If we did not have Luke’s proclamation of the descent of the Holy Spirit and the first Christian harvest on the Jewish harvest feast, the fiftieth or Pentcoste day after Passover, we would not be celebrating the presence of the Holy Spirit on the fiftieth day after the resurrection. We would rely on another composition proclaiming, in a very different way than Luke did,  the presence of the Holy Spirit in the Church. We would have only the Gospel of John as an alternative. That is our gospel reading for this Sunday. This much Luke and John have in common. Jesus promised the gift of the Holy Spirit to the disciples, to the Church. In Luke’s theology, that promise is made after Jesus’ resurrection. In John’s theology, that promise is made at the Last Supper.

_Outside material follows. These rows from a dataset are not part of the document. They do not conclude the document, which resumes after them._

(** The words whose text takes [size] bytes exactly: the last one is reported as added, and loses its last character. *)
Lemma last_fit_is_cut {St} size ws w c (st : St) :
  Forall word ws -> ws <> [] -> word (w ++ [c]) -> w ++ [c] ∉ ws -> S (length (join (ws ++ [w ++ [c]]))) = size ->
  add_one_token size None None (join ws) (w ++ [c]) st = (join ws ++ SPACE :: w, st, 1).
Proof.
  intros Hws Hne Hw Hin Hlen. unfold add_one_token. cbn [run_callback Z.eqb].
  rewrite str_contains_token_spec, words_join, bool_decide_false by done.
  rewrite join_app, !length_app in Hlen by done. simpl in Hlen.
  destruct (join ws) as [|d t] eqn:E; [destruct ws; [done|by apply join_nil in E]|].
  destruct (Nat.ltb_spec size (length (d :: t) + length [SPACE] + length (w ++ [c]) + 1))%nat as [H|_].
  { rewrite length_app in H. simpl in *. lia. }
  assert (snprintfcat (d :: t) size ([SPACE] ++ w ++ [c]) = d :: t ++ SPACE :: w) as ->.
  { rewrite app_assoc. rewrite snprintfcat_cut; [done|]. rewrite !length_app. simpl in *. lia. }
  by destruct w.
Qed.

(** The calls of [str_add_unique_token] on one buffer. *)
Definition add_tokens (size : nat) (tgt : bytes) (tokens : list bytes) : bytes :=
  fold_left (fun tgt t => (str_add_unique_token size None None tgt t tt).1.1) tokens tgt.
(* ===== verification/Desc.v ===== *)
(** * server/desc.c: descriptions of variables and commands

    Two association lists filled from the file cmdvartab; the newest name is at
    the head. *)

From S2P Require Import Prelude CStr ParseConf ConfFile.
From stdpp Require Import options.

(** A [dlist_t]: the name and the description of each node. *)
Abbreviation dlist := (list (bytes * bytes)).

Record desc_state := mkDesc { cmd_list : dlist; var_list : dlist }.

(** The nodes in the order in which they are freed. *)
Fixpoint list_free (ptr : dlist) : dlist :=
  match ptr with [] => [] | d :: next => d :: list_free next end.

Fixpoint list_get (list : dlist) (name : bytes) : option bytes :=
  match list with
  | [] => None
  | (n, d) :: next => if strcaseeq n name then Some d else list_get next name
  end.

(** Overwriting the description of the first node of that name, when there is one. *)
Fixpoint desc_replace (list : dlist) (name desc : bytes) : option dlist :=
  match list with
  | [] => None
  | (n, d) :: next =>
      if strcaseeq n name then Some ((n, desc) :: next)
      else cons (n, d) <$> desc_replace next name desc
  end.

Definition desc_add (list : dlist) (name desc : bytes) : dlist :=
  match desc_replace list name desc with
  | Some l => l
  | None => (name, desc) :: list
  end.

(** One line of cmdvartab. *)
Definition desc_line (st : desc_state) (arg : list bytes) : desc_state :=
  match arg with
  | a0 :: a1 :: a2 :: _ =>
      if streq a0 ($"CMDDESC") then mkDesc (desc_add (cmd_list st) a1 a2) (var_list st)
      else if streq a0 ($"VARDESC") then mkDesc (cmd_list st) (desc_add (var_list st) a1 a2)
      else st
  | _ => st
  end.

Definition desc_load (fopen : bytes -> bytes + bytes) (datapath : bytes) (st : desc_state)
    : desc_state :=
  default st (conf_load fopen (snprintf_s 512 (datapath ++ $"/cmdvartab")) desc_line st).

Definition desc_free (st : desc_state) : desc_state := mkDesc [] [].

Definition desc_get_cmd (st : desc_state) (name : bytes) : option bytes := list_get (cmd_list st) name.
Definition desc_get_var (st : desc_state) (name : bytes) : option bytes := list_get (var_list st) name.

(** ** Properties *)

Lemma desc_replace_get l name desc l' w :
  desc_replace l name desc = Some l' ->
  list_get l' w = if strcaseeq name w then Some desc else list_get l w.
Proof.
  revert l'. induction l as [|[n d] l IH]; intros l'; simpl; [done|].
  destruct (strcaseeq n name) eqn:E.
  - intros [= <-]. simpl. rewrite (strcaseeq_trans_l _ _ _ E). by destruct (strcaseeq name w).
  - destruct (desc_replace l name desc) as [l1|]; [|done]. intros [= <-]. simpl.
    rewrite (IH l1 eq_refl). destruct (strcaseeq n w) eqn:Ew; [|done].
    destruct (strcaseeq name w) eqn:E2; [|done].
    rewrite strcaseeq_sym in E2. rewrite (strcaseeq_trans_l _ _ _ Ew), E2 in E. done.
Qed.

Lemma desc_add_get l name desc w :
  list_get (desc_add l name desc) w = if strcaseeq name w then Some desc else list_get l w.
Proof.
  unfold desc_add. destruct (desc_replace l name desc) as [l'|] eqn:E; [|done].
  by apply desc_replace_get.
Qed.

(** The description the lines of a file give a name: the last one wins. *)
Definition file_desc (kw : bytes) (lines : list (list bytes)) (w : bytes) : option bytes :=
  fold_left (fun acc arg =>
    match arg with
    | a0 :: a1 :: a2 :: _ => if streq a0 kw && strcaseeq a1 w then Some a2 else acc
    | _ => acc
    end) lines None.

(** Descriptions: after any sequence of lines of cmdvartab, a variable or a
    command has the description of the last VARDESC or CMDDESC line that names
    it, whatever the case of the name, and none if there is no such line. *)
Theorem desc_lookup_last_line lines w :
  let st := fold_left desc_line lines (mkDesc [] []) in
  desc_get_var st w = file_desc ($"VARDESC") lines w
  /\ desc_get_cmd st w = file_desc ($"CMDDESC") lines w.
Proof.
  unfold file_desc. induction lines as [|arg lines IH] using rev_ind; [done|].
  cbv zeta in *. rewrite !fold_left_app. destruct IH as [IHv IHc]. cbn [fold_left].
  destruct arg as [|a0 [|a1 [|a2 more]]]; [by split..|].
  rewrite <- IHv, <- IHc. unfold desc_line, desc_get_var, desc_get_cmd.
  destruct (streq a0 ($"CMDDESC")) eqn:Ec.
  - apply streq_true in Ec as ->. cbn [cmd_list var_list]. split; [done|].
    rewrite desc_add_get. done.
  - destruct (streq a0 ($"VARDESC")) eqn:Ev; cbn [cmd_list var_list andb]; [|done].
    rewrite desc_add_get. done.
Qed.

Example desc_ex :
  let st := desc_load (fun _ => inl ($"VARDESC ups.load Load
VARDESC UPS.LOAD Percent
")) ($"/usr/share/nut") (mkDesc [] []) in
  desc_get_var st ($"Ups.Load") = Some ($"Percent").
Proof. vm_compute. reflexivity. Qed.
(* ===== verification/UpsdConf.v ===== *)
(** * server/conf.c and common/upsconf.c: the configuration of upsd and its reload

    upsd.conf sets the server's parameters, ups.conf names the UPSes; on SIGHUP both are read again
    and the list of UPSes is brought up to date under the clients that use it.

    [CM] extends the monad [M] of the handlers with the state of this file and with two outcomes: the
    process exits, or crashes on a NULL pointer (or on a stale one, the [None] of [M]).  An attempt
    to open a file fails with EMFILE when the next element of [v_emfile] says so, and otherwise gives
    what [v_files] holds under that name.  A build without SSL is modelled. *)

From S2P Require Import Prelude CStr ParseConf ConfFile StrUtil StateTree Users Desc Tracking.
From S2P Require Import World SState Upsd.
From stdpp Require Import options.

(** ** State *)

(** conf.h: an entry of the table made while ups.conf is read *)
Record ups_t := mkUpsT { ut_upsname : bytes; ut_driver : option bytes; ut_port : option bytes; ut_desc : option bytes }.

Record srv := mkSrv {
  v_world : world;
  v_upstable : list ups_t;
  v_num_ups : Z;
  v_statepath : bytes;
  v_env_statepath : option bytes;  (* NUT_STATEPATH in the environment *)
  v_datapath : bytes;
  v_allow_no_device : Z;
  v_allow_not_all_listeners : Z;
  v_maxconn : Z;
  v_listeners : list (bytes * bytes);
  v_reload_flag : bool;
  v_debug_global : Z;
  v_debug : Z;
  v_debug_args : Z;
  v_files : bytes -> option bytes;
  v_emfile : list bool
}.

Definition vset_world (v : srv) x := mkSrv x (v_upstable v) (v_num_ups v) (v_statepath v) (v_env_statepath v)
  (v_datapath v) (v_allow_no_device v) (v_allow_not_all_listeners v) (v_maxconn v) (v_listeners v)
  (v_reload_flag v) (v_debug_global v) (v_debug v) (v_debug_args v) (v_files v) (v_emfile v).
Definition vset_upstable (v : srv) x := mkSrv (v_world v) x (v_num_ups v) (v_statepath v) (v_env_statepath v)
  (v_datapath v) (v_allow_no_device v) (v_allow_not_all_listeners v) (v_maxconn v) (v_listeners v)
  (v_reload_flag v) (v_debug_global v) (v_debug v) (v_debug_args v) (v_files v) (v_emfile v).
Definition vset_num_ups (v : srv) x := mkSrv (v_world v) (v_upstable v) x (v_statepath v) (v_env_statepath v)
  (v_datapath v) (v_allow_no_device v) (v_allow_not_all_listeners v) (v_maxconn v) (v_listeners v)
  (v_reload_flag v) (v_debug_global v) (v_debug v) (v_debug_args v) (v_files v) (v_emfile v).
Definition vset_statepath (v : srv) x e := mkSrv (v_world v) (v_upstable v) (v_num_ups v) x e
  (v_datapath v) (v_allow_no_device v) (v_allow_not_all_listeners v) (v_maxconn v) (v_listeners v)
  (v_reload_flag v) (v_debug_global v) (v_debug v) (v_debug_args v) (v_files v) (v_emfile v).
Definition vset_datapath (v : srv) x := mkSrv (v_world v) (v_upstable v) (v_num_ups v) (v_statepath v)
  (v_env_statepath v) x (v_allow_no_device v) (v_allow_not_all_listeners v) (v_maxconn v) (v_listeners v)
  (v_reload_flag v) (v_debug_global v) (v_debug v) (v_debug_args v) (v_files v) (v_emfile v).
Definition vset_allow (v : srv) x y := mkSrv (v_world v) (v_upstable v) (v_num_ups v) (v_statepath v)
  (v_env_statepath v) (v_datapath v) x y (v_maxconn v) (v_listeners v)
  (v_reload_flag v) (v_debug_global v) (v_debug v) (v_debug_args v) (v_files v) (v_emfile v).
Definition vset_maxconn (v : srv) x := mkSrv (v_world v) (v_upstable v) (v_num_ups v) (v_statepath v)
  (v_env_statepath v) (v_datapath v) (v_allow_no_device v) (v_allow_not_all_listeners v) x (v_listeners v)
  (v_reload_flag v) (v_debug_global v) (v_debug v) (v_debug_args v) (v_files v) (v_emfile v).
Definition vset_listeners (v : srv) x := mkSrv (v_world v) (v_upstable v) (v_num_ups v) (v_statepath v)
  (v_env_statepath v) (v_datapath v) (v_allow_no_device v) (v_allow_not_all_listeners v) (v_maxconn v) x
  (v_reload_flag v) (v_debug_global v) (v_debug v) (v_debug_args v) (v_files v) (v_emfile v).
Definition vset_debug (v : srv) x y := mkSrv (v_world v) (v_upstable v) (v_num_ups v) (v_statepath v)
  (v_env_statepath v) (v_datapath v) (v_allow_no_device v) (v_allow_not_all_listeners v) (v_maxconn v) (v_listeners v)
  (v_reload_flag v) x y (v_debug_args v) (v_files v) (v_emfile v).
Definition vset_emfile (v : srv) x := mkSrv (v_world v) (v_upstable v) (v_num_ups v) (v_statepath v)
  (v_env_statepath v) (v_datapath v) (v_allow_no_device v) (v_allow_not_all_listeners v) (v_maxconn v) (v_listeners v)
  (v_reload_flag v) (v_debug_global v) (v_debug v) (v_debug_args v) (v_files v) x.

John’s story begins with the time of the occurrence – “the evening of the first day of the week,” the day of Jesus’ resurrection. In a previous post-resurrection story, John noted that Jesus appeared first to Mary of Magdala, then he ascended to his Father. Now he is back, all happen on the same day. How different from Luke! The disciples have reasons to fear. They are secluded behind locked doors. The risen Jesus is no longer subject to the laws of physics. Suddenly he stands among the distraught and troubled disciples. He greets them with a needed greeting, “Shalom alachem!” (“Peace be with you!”) Coming from Jesus this greeting should be understood not just as a greeting, but a bestowal of peace and security. Meaning: “You are still under my protection!” As Jesus had to prove the reality of his risen body in Luke’s gospel, “See my hands and my feet, that it is I myself,” he does likewise in John’s version, “He showed them his hands and his side.” Recall that Jesus’ side was opened with a lance only in John’s gospel.

 

The climactic moment of this resurrection night is at hand. Jesus states his authority for what he is about to do – bringing to life the Church born from his side on the cross. His authority is from the Father, “As the Father has sent me….” He passes on this authority to his disciples, “…so do I send you.” Not unlike the Great Commission at the end of the Gospel of Matthew. How does Jesus bring to life the Church born on the cross? By the divine Breath that first hovered over the waters of chaos in Genesis 1:2, “The Spirit of God was moving over the face of the waters,” and creation began. Therefore Jesus breathed upon them, and said, “Receive the Holy Spirit!” (In Hebrew, Greek, and Latin the word for spirit and breath are the same.) There is Old Testament background beside Genesis 1:2. The Divine Breath  breathes “the breath of life” into the first human, “and man became a living being.” In Ezekiel 37, the breath of God gives life to human skeletal remains in the Valley of Dry Bones. The Church is brought to life through the infusion of the Divine Breath, which is the Holy Spirit. What does John say is the purpose of the living Church, the Christian Community, “Whose sins you shall forgive, they are forgiven.”